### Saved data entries
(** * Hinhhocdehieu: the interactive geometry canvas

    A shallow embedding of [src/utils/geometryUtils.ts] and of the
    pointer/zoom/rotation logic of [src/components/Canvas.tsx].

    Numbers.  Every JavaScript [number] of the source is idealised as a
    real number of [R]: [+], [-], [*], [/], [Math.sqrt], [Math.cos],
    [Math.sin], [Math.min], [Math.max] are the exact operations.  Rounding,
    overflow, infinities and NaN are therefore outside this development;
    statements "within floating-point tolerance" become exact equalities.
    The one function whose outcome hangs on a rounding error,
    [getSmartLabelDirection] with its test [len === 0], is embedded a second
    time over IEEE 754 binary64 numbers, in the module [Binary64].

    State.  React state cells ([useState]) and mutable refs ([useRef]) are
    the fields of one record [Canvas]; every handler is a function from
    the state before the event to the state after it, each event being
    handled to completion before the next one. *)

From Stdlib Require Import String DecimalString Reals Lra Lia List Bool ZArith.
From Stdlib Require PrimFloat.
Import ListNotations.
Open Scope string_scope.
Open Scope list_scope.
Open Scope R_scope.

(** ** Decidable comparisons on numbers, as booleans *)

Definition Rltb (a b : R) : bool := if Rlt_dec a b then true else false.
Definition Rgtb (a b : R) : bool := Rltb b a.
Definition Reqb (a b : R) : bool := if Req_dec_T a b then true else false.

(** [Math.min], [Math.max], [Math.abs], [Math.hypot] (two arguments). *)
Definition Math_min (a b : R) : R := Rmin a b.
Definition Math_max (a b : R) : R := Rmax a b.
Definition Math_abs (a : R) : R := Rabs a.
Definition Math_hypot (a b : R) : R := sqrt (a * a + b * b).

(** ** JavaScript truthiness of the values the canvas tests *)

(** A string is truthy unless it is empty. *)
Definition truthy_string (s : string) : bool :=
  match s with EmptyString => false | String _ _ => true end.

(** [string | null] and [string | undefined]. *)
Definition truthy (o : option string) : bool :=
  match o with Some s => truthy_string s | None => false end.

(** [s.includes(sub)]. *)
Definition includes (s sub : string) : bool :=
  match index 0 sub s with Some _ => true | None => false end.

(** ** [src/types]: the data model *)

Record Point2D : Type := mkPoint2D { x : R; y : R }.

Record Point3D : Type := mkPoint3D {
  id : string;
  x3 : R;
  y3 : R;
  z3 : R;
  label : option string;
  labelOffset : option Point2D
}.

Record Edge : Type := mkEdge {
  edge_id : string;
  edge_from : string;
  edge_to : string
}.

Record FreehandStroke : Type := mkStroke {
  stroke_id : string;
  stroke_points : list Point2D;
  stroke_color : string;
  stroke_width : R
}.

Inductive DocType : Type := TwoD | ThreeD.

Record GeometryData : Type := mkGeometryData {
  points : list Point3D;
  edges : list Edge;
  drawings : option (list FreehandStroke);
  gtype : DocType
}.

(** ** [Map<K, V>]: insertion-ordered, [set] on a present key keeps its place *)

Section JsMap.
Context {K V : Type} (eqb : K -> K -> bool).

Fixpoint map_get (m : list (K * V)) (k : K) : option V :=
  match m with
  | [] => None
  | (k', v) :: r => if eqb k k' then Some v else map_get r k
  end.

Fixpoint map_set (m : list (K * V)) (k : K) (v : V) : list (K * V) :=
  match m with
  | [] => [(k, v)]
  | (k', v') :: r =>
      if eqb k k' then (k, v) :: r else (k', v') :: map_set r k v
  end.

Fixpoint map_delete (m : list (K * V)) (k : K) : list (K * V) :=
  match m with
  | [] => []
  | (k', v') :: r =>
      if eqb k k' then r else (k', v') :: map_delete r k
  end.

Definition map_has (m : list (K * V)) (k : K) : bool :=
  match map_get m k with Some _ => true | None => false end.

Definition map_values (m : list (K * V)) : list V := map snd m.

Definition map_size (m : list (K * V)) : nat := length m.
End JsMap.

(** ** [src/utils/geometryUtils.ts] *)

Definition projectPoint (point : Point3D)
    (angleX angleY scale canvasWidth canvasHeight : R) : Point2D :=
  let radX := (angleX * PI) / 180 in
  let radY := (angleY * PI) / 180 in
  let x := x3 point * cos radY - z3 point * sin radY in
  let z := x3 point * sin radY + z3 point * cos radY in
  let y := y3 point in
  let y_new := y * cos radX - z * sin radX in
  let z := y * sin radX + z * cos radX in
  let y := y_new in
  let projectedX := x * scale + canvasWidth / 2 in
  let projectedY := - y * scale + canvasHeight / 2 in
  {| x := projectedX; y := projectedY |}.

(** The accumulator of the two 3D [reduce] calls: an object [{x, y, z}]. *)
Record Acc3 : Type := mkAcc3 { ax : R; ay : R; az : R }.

### Task statement
With nothing left out, return each entry exactly.

### Response to this task
(** * Hinhhocdehieu: the interactive geometry canvas

    A shallow embedding of [src/utils/geometryUtils.ts] and of the
    pointer/zoom/rotation logic of [src/components/Canvas.tsx].

    Numbers.  Every JavaScript [number] of the source is idealised as a
    real number of [R]: [+], [-], [*], [/], [Math.sqrt], [Math.cos],
    [Math.sin], [Math.min], [Math.max] are the exact operations.  Rounding,
    overflow, infinities and NaN are therefore outside this development;
    statements "within floating-point tolerance" become exact equalities.
    The one function whose outcome hangs on a rounding error,
    [getSmartLabelDirection] with its test [len === 0], is embedded a second
    time over IEEE 754 binary64 numbers, in the module [Binary64].

    State.  React state cells ([useState]) and mutable refs ([useRef]) are
    the fields of one record [Canvas]; every handler is a function from
    the state before the event to the state after it, each event being
    handled to completion before the next one. *)

From Stdlib Require Import String DecimalString Reals Lra Lia List Bool ZArith.
From Stdlib Require PrimFloat.
Import ListNotations.
Open Scope string_scope.
Open Scope list_scope.
Open Scope R_scope.

(** ** Decidable comparisons on numbers, as booleans *)

Definition Rltb (a b : R) : bool := if Rlt_dec a b then true else false.
Definition Rgtb (a b : R) : bool := Rltb b a.
Definition Reqb (a b : R) : bool := if Req_dec_T a b then true else false.

(** [Math.min], [Math.max], [Math.abs], [Math.hypot] (two arguments). *)
Definition Math_min (a b : R) : R := Rmin a b.
Definition Math_max (a b : R) : R := Rmax a b.
Definition Math_abs (a : R) : R := Rabs a.
Definition Math_hypot (a b : R) : R := sqrt (a * a + b * b).

(** ** JavaScript truthiness of the values the canvas tests *)

(** A string is truthy unless it is empty. *)
Definition truthy_string (s : string) : bool :=
  match s with EmptyString => false | String _ _ => true end.

(** [string | null] and [string | undefined]. *)
Definition truthy (o : option string) : bool :=
  match o with Some s => truthy_string s | None => false end.

(** [s.includes(sub)]. *)
Definition includes (s sub : string) : bool :=
  match index 0 sub s with Some _ => true | None => false end.

(** ** [src/types]: the data model *)

Record Point2D : Type := mkPoint2D { x : R; y : R }.

Record Point3D : Type := mkPoint3D {
  id : string;
  x3 : R;
  y3 : R;
  z3 : R;
  label : option string;
  labelOffset : option Point2D
}.

Record Edge : Type := mkEdge {
  edge_id : string;
  edge_from : string;
  edge_to : string
}.

Record FreehandStroke : Type := mkStroke {
  stroke_id : string;
  stroke_points : list Point2D;
  stroke_color : string;
  stroke_width : R
}.

Inductive DocType : Type := TwoD | ThreeD.

Record GeometryData : Type := mkGeometryData {
  points : list Point3D;
  edges : list Edge;
  drawings : option (list FreehandStroke);
  gtype : DocType
}.

(** ** [Map<K, V>]: insertion-ordered, [set] on a present key keeps its place *)

Section JsMap.
Context {K V : Type} (eqb : K -> K -> bool).

Fixpoint map_get (m : list (K * V)) (k : K) : option V :=
  match m with
  | [] => None
  | (k', v) :: r => if eqb k k' then Some v else map_get r k
  end.

Fixpoint map_set (m : list (K * V)) (k : K) (v : V) : list (K * V) :=
  match m with
  | [] => [(k, v)]
  | (k', v') :: r =>
      if eqb k k' then (k, v) :: r else (k', v') :: map_set r k v
  end.

Fixpoint map_delete (m : list (K * V)) (k : K) : list (K * V) :=
  match m with
  | [] => []
  | (k', v') :: r =>
      if eqb k k' then r else (k', v') :: map_delete r k
  end.

Definition map_has (m : list (K * V)) (k : K) : bool :=
  match map_get m k with Some _ => true | None => false end.

Definition map_values (m : list (K * V)) : list V := map snd m.

Definition map_size (m : list (K * V)) : nat := length m.
End JsMap.

(** ** [src/utils/geometryUtils.ts] *)

Definition projectPoint (point : Point3D)
    (angleX angleY scale canvasWidth canvasHeight : R) : Point2D :=
  let radX := (angleX * PI) / 180 in
  let radY := (angleY * PI) / 180 in
  let x := x3 point * cos radY - z3 point * sin radY in
  let z := x3 point * sin radY + z3 point * cos radY in
  let y := y3 point in
  let y_new := y * cos radX - z * sin radX in
  let z := y * sin radX + z * cos radX in
  let y := y_new in
  let projectedX := x * scale + canvasWidth / 2 in
  let projectedY := - y * scale + canvasHeight / 2 in
  {| x := projectedX; y := projectedY |}.

(** The accumulator of the two 3D [reduce] calls: an object [{x, y, z}]. *)
Record Acc3 : Type := mkAcc3 { ax : R; ay : R; az : R }.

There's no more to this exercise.